_SOURCE MATERIAL_
- - - -

(** * Human agent fallback: escalation, matching and assignment

    A shallow embedding of [human_agent_fallback.py]: the escalation
    classifier, the agent roster, the queue of escalated queries, the
    matcher ([find_best_agent]), the assignment pass
    ([assign_pending_queries]), [resolve_query], [update_agent_status],
    [get_agent_response], the dashboard and the wait-time estimator,
    followed by the properties of the specification that are about them and
    by further properties of the same code. *)

From Stdlib Require Import ZArith QArith Lia Lqa Bool List Ascii String.
From Stdlib Require Import DecimalFacts DecimalNat DecimalString.
From Stdlib Require Import Sorted.
From Stdlib Require Import Floats.SpecFloat.
From stdpp Require Import base list.

Local Open Scope string_scope.
Local Open Scope Z_scope.

(** ** Python built-ins used by the module *)

Module Py.

(** [str.lower] on ASCII text: the letters A-Z are mapped to a-z, every
    other byte is kept. *)
Definition lower_ascii (c : ascii) : ascii :=
  let n := nat_of_ascii c in
  if (Nat.leb 65 n && Nat.leb n 90)%bool then ascii_of_nat (n + 32) else c.

Fixpoint lower (s : string) : string :=
  match s with
  | EmptyString => EmptyString
  | String c s' => String (lower_ascii c) (lower s')
  end.

(** [sub in s] on strings: [sub] occurs in [s] as a contiguous slice. *)
Fixpoint contains (sub s : string) : bool :=
  match s with
  | EmptyString => String.prefix sub s
  | String _ s' => String.prefix sub s || contains sub s'
  end.

(** [s.split(sep)] for a one-character separator. *)
Fixpoint split (sep : ascii) (s : string) : list string :=
  match s with
  | EmptyString => [EmptyString]
  | String c s' =>
      if Ascii.eqb c sep then EmptyString :: split sep s'
      else match split sep s' with
           | w :: ws => String c w :: ws
           | [] => [String c EmptyString]
           end
  end.

(** [x in l] on a list of strings. *)
Definition str_in (x : string) (l : list string) : bool :=
  existsb (String.eqb x) l.

(** [enumerate(l, k)]: every element with its position, counted from [k]. *)
Fixpoint enumerate_from {A : Type} (k : nat) (l : list A) : list (nat * A) :=
  match l with
  | [] => []
  | x :: l' => (k, x) :: enumerate_from (S k) l'
  end.

Definition enumerate {A : Type} (l : list A) : list (nat * A) :=
  enumerate_from 0 l.

(** [str(n)] for an integer. *)
Definition str_of_int (n : Z) : string :=
  NilZero.string_of_int (Z.to_int n).

Fixpoint zeros (n : nat) : string :=
  match n with
  | O => EmptyString
  | S n' => String "0" (zeros n')
  end.

(** Decimal rendering of a natural number, zero-padded to [w] digits (the
    [%02d]-like fields of [strftime] and [isoformat]). *)
Definition zfill (w : nat) (n : nat) : string :=
  let d := NilZero.string_of_uint (Nat.to_uint n) in
  zeros (w - String.length d) ++ d.

(** A reading of [datetime.now()]. *)
Record datetime : Type := mk_datetime {
  year : nat; month : nat; day : nat;
  hour : nat; minute : nat; second : nat;
  microsecond : nat
}.

(** [d.strftime('%Y%m%d%H%M%S')] *)
Definition strftime_YmdHMS (d : datetime) : string :=
  zfill 4 (year d) ++ zfill 2 (month d) ++ zfill 2 (day d) ++
  zfill 2 (hour d) ++ zfill 2 (minute d) ++ zfill 2 (second d).

(** [d.isoformat()]: the microseconds are printed only when non-zero. *)
Definition isoformat (d : datetime) : string :=
  zfill 4 (year d) ++ "-" ++ zfill 2 (month d) ++ "-" ++ zfill 2 (day d) ++
  "T" ++ zfill 2 (hour d) ++ ":" ++ zfill 2 (minute d) ++ ":" ++
  zfill 2 (second d) ++
  (if Nat.eqb (microsecond d) 0 then "" else "." ++ zfill 6 (microsecond d)).

End Py.

(** ** IEEE 754 binary64, the arithmetic of Python's [float] *)

Module F64.

Definition prec : Z := 53.
Definition emax : Z := 1024.

(** [float(n)] for an integer [n]: rounded to nearest, ties to even. *)
Definition of_int (n : Z) : spec_float := binary_normalize prec emax n 0 false.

- - - -

_EXERCISE_
Check each line of the listing for the word "NilZero" and state how many lines contain it, with no other words.

_RESULT OF THIS EXERCISE_
2